Saved entries
(** * bam_slice: interval merging, gap filling and position mapping

    A shallow embedding of the core functions of [bam_slice/bam_slice.py]
    together with the properties stated about them:

    - [merge_overlap_intervals], [outside_interval], [extend_interval]
      (the sweep that merges padded intervals);
    - [handle_nones] (the forward pass that fills absent trace components);
    - [ref_interval_indexes], [get_subsequence_indexes] (the binary-search
      resolution of a reference interval into a read index range);
    - [dump_interval_fastq], [append_fastq] (the record written for a read
      and an interval), [get_filename_prefix], and the steps of [main] that
      pad the positions into intervals and cut the merged intervals into
      batches.

    The Python functions are embedded twice where Python's dynamic behaviour
    matters.  Module [Py] follows the interpreter: intervals are mutable list
    objects in a store, subscripting may raise [IndexError], and trace
    components are Python values that may be [None].  The top level gives the
    same functions over typed values (an interval is a record of two
    integers); the two levels are related by refinement lemmas. *)

From Equations Require Import Equations.
From stdpp Require Import ssreflect base numbers list option sorting gmap.

#[local] Set Warnings "-rewrite-rw".

Local Open Scope Z_scope.

(** ** Intervals as values *)

(** An interval is a two-element list [[start, end]] in the source. *)
Record interval : Type := Interval { istart : Z; iend : Z }.

#[global] Instance interval_eq_dec : EqDecision interval.
Proof. solve_decision. Defined.

(** [return second_interval[0] >= first_interval[1]] *)
Definition outside_interval (first_interval second_interval : interval) : bool :=
  istart second_interval >=? iend first_interval.

(** [interval_to_extend[1] = interval[1]; return interval_to_extend] *)
Definition extend_interval (interval_to_extend interval0 : interval) : interval :=
  {| istart := istart interval_to_extend; iend := iend interval0 |}.

(** The [for] loop of [merge_overlap_intervals], with its two local
    variables [merged_intervals] and [cached_interval] as accumulators; the
    base case is the code after the loop. *)
Fixpoint merge_loop (intervals merged_intervals : list interval)
    (cached_interval : option interval) : list interval :=
  match intervals with
  | [] =>
      match cached_interval with
      | Some cached => merged_intervals ++ [cached]
      | None => merged_intervals
      end
  | interval0 :: rest =>
      match cached_interval with
      | None => merge_loop rest merged_intervals (Some interval0)
      | Some cached =>
          if outside_interval cached interval0
          then merge_loop rest (merged_intervals ++ [cached]) (Some interval0)
          else merge_loop rest merged_intervals
                 (Some (extend_interval cached interval0))
      end
  end.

### Activity
What you write must be the entries restated word for word, from the opening line through the one holding "[merge_overlap_intervals], [outside_interval], [extend_interval]", with nothing else.

### Answer to this task
(** * bam_slice: interval merging, gap filling and position mapping

    A shallow embedding of the core functions of [bam_slice/bam_slice.py]
    together with the properties stated about them:

    - [merge_overlap_intervals], [outside_interval], [extend_interval]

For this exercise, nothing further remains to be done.